First: Karl Marlantes’s Matterhorn

by
Eryn Loeb
From the May/June 2010 issue of
Poets & Writers Magazine

Marlantes was elated. But though he'd now been embraced by two publishers, he still didn't have an agent, and he needed one to help him negotiate the terms of his contract and guide him through the publication process. With Entrekin on his side, Marlantes no longer had any trouble finding representation. "I went from no one talking to me to an embarrassment of riches," he says. Entrekin contacted three agents he thought might be interested, and some other agents got wind of the impending deal, and also reached out to Marlantes. Although he was basking in the praise, Marlantes found himself skeptical of some agents' effusiveness. He loved his novel—he'd dedicated much of his life to it—but he also knew it probably wasn't perfect. Eventually he settled on Sloan Harris of International Creative Management, whom he praises as "an honest-feedback guy."

Harris was deeply impressed by Marlantes's writing, but he admits that Entrekin's recommendation made the book a less intimidating prospect. "If I had gotten a manuscript that was this long, I certainly would have started my reading with some concerns for length and probably feeling a little overwhelmed by the undertaking," he says. "I will not throw any stones at any of the readers who had a shot at this before I did, because I could have been among them, unfortunately. I had the luxury of getting to read it when I knew the publishers were hot for it."

After having such a positive editing experience with Duane at El León, Marlantes says he leapt at another chance to improve his book. His agent also thought it was crucial. "I insisted that I wanted us to go through a very strong and aggressive editorial process with his new publisher," Harris says. "The version I read was probably 20 or 25 percent longer" than what Grove/Atlantic ultimately published. "I really feel it's a much finer book for all those efforts."

"I was daunted the first time that I saw the manuscript," Marlantes's editor at Grove/Atlantic, Jofie Ferrari-Adler, says, laughing. But despite its length, once he began reading, Ferrari-Adler (who is also a contributing editor of this magazine) found the story incredibly moving. "I've read a lot of war writing, and with the possible exception of The Things They Carried by Tim O'Brien, I don't think I'd ever really felt it quite as deeply—the combination of absurdity and randomness and terror. The book has a cumulative power; it really builds."
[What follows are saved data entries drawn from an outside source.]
(** The inner loop fills the rows one after the other. *)
Lemma fill_loop pad (maxl : nat) (ts_todo ts_done : list tensor) :
  Forall (λ t, length t ≤ maxl)%nat ts_todo →
  foldM (fill_row (ts_done ++ ts_todo))
    ((pad_to pad maxl <$> ts_done)
       ++ replicate (length ts_todo) (replicate maxl pad))
    (imap (λ i n, (Z.of_nat (length ts_done + i), n)) (length <$> ts_todo))
  = Ok (pad_to pad maxl <$> (ts_done ++ ts_todo)).
Proof.
  intros Hlen. revert ts_done.
  induction Hlen as [|t ts Ht _ IH]; intros ts_done.
  - simpl. by rewrite !app_nil_r.
  - rewrite fmap_cons, imap_cons, foldM_cons, Nat.add_0_r.
    rewrite (fill_row_Ok _ _ _ t (replicate maxl pad)).
    2:{ by apply list_lookup_middle. }
    2:{ simpl. apply list_lookup_middle. by rewrite length_fmap. }
    2:{ by rewrite length_replicate. }
    rewrite drop_replicate.
    rewrite insert_app_r_alt by (by rewrite length_fmap).
    rewrite length_fmap, Nat.sub_diag.
    specialize (IH (ts_done ++ [t])).
    rewrite <- !app_assoc, fmap_app, <- app_assoc in IH.
    simpl. simpl in IH. rewrite <- IH. f_equal.
    apply imap_ext. intros i n _. simpl. rewrite length_app. simpl.
    do 2 f_equal. lia.
Qed.

Lemma column_lengths (g : nat) (batch : list example) :
  Forall (λ ex : example, (g < length ex)%nat) batch →
  column ((λ tensors : example, length <$> tensors) <$> batch) g
  = group_len g <$> batch.
Proof.
  intros H. unfold column. rewrite <- list_fmap_compose.
  apply Forall_fmap_ext_1. eapply Forall_impl; [exact H|].
  intros ex Hex. simpl. unfold group_len. by apply list_lookup_total_fmap.
Qed.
Having already been professionally edited, the book came to Ferrari-Adler in very good shape. "You could see a little cutting and tightening that might help it, but it was a masterpiece when it hit my desk. I felt afraid to mess with it. That's not something I usually feel." In the course of editing, Marlantes sent his new editor an Excel spreadsheet that mapped out the original manuscript, showing what he had cut throughout much of the long process and keeping track of the balance "between color, dialogue, and straight narrative." Because the book "is so big and so sprawling," Ferrari-Adler says, "it helped to look at where and what we were trimming."

As a joint venture between El León and Grove/Atlantic, Matterhorn was published in hardcover with a first print run of 60,000—that's 58,800 copies more than Marlantes had originally counted on. And in his contract (for one book only) he was thrilled to receive what he describes as "a modest, pretty industry-standard advance." Truly a collaborative effort, the final product benefited from the support of a major New York City publisher and a tiny West Coast nonprofit, a giant corporate bookstore and a handful of beloved indies, all rallying behind a book that needed to fall into the right hands at the right time. "You think there's a war between Barnes & Noble and the independents—and on some level there is—but this book wouldn't have gotten published without both of them," Marlantes says. Barnes & Noble had the leverage and connections to bring Matterhorn to a broad audience, but Marlantes gives independent bookstores—with their informal networks, their intimate scale, and their "interconnectedness"—credit for recognizing the worth of his book before the big guys gave it their stamp of approval. The same might be said of the respective involvements of El León and Grove/Atlantic, too.

Still, Marlantes enjoys the occasional moment of schadenfreude. Once his deal with Grove/Atlantic was announced, he got a letter from an agent who remembered rejecting his book several years back, sight unseen. "It said, ‘I'm never going to turn down a book based on the market again,'" Marlantes recounts. "‘I'm going to read it first. Would you mind signing a copy for my son?'"

Eryn Loeb is a freelance writer and editor in New York City.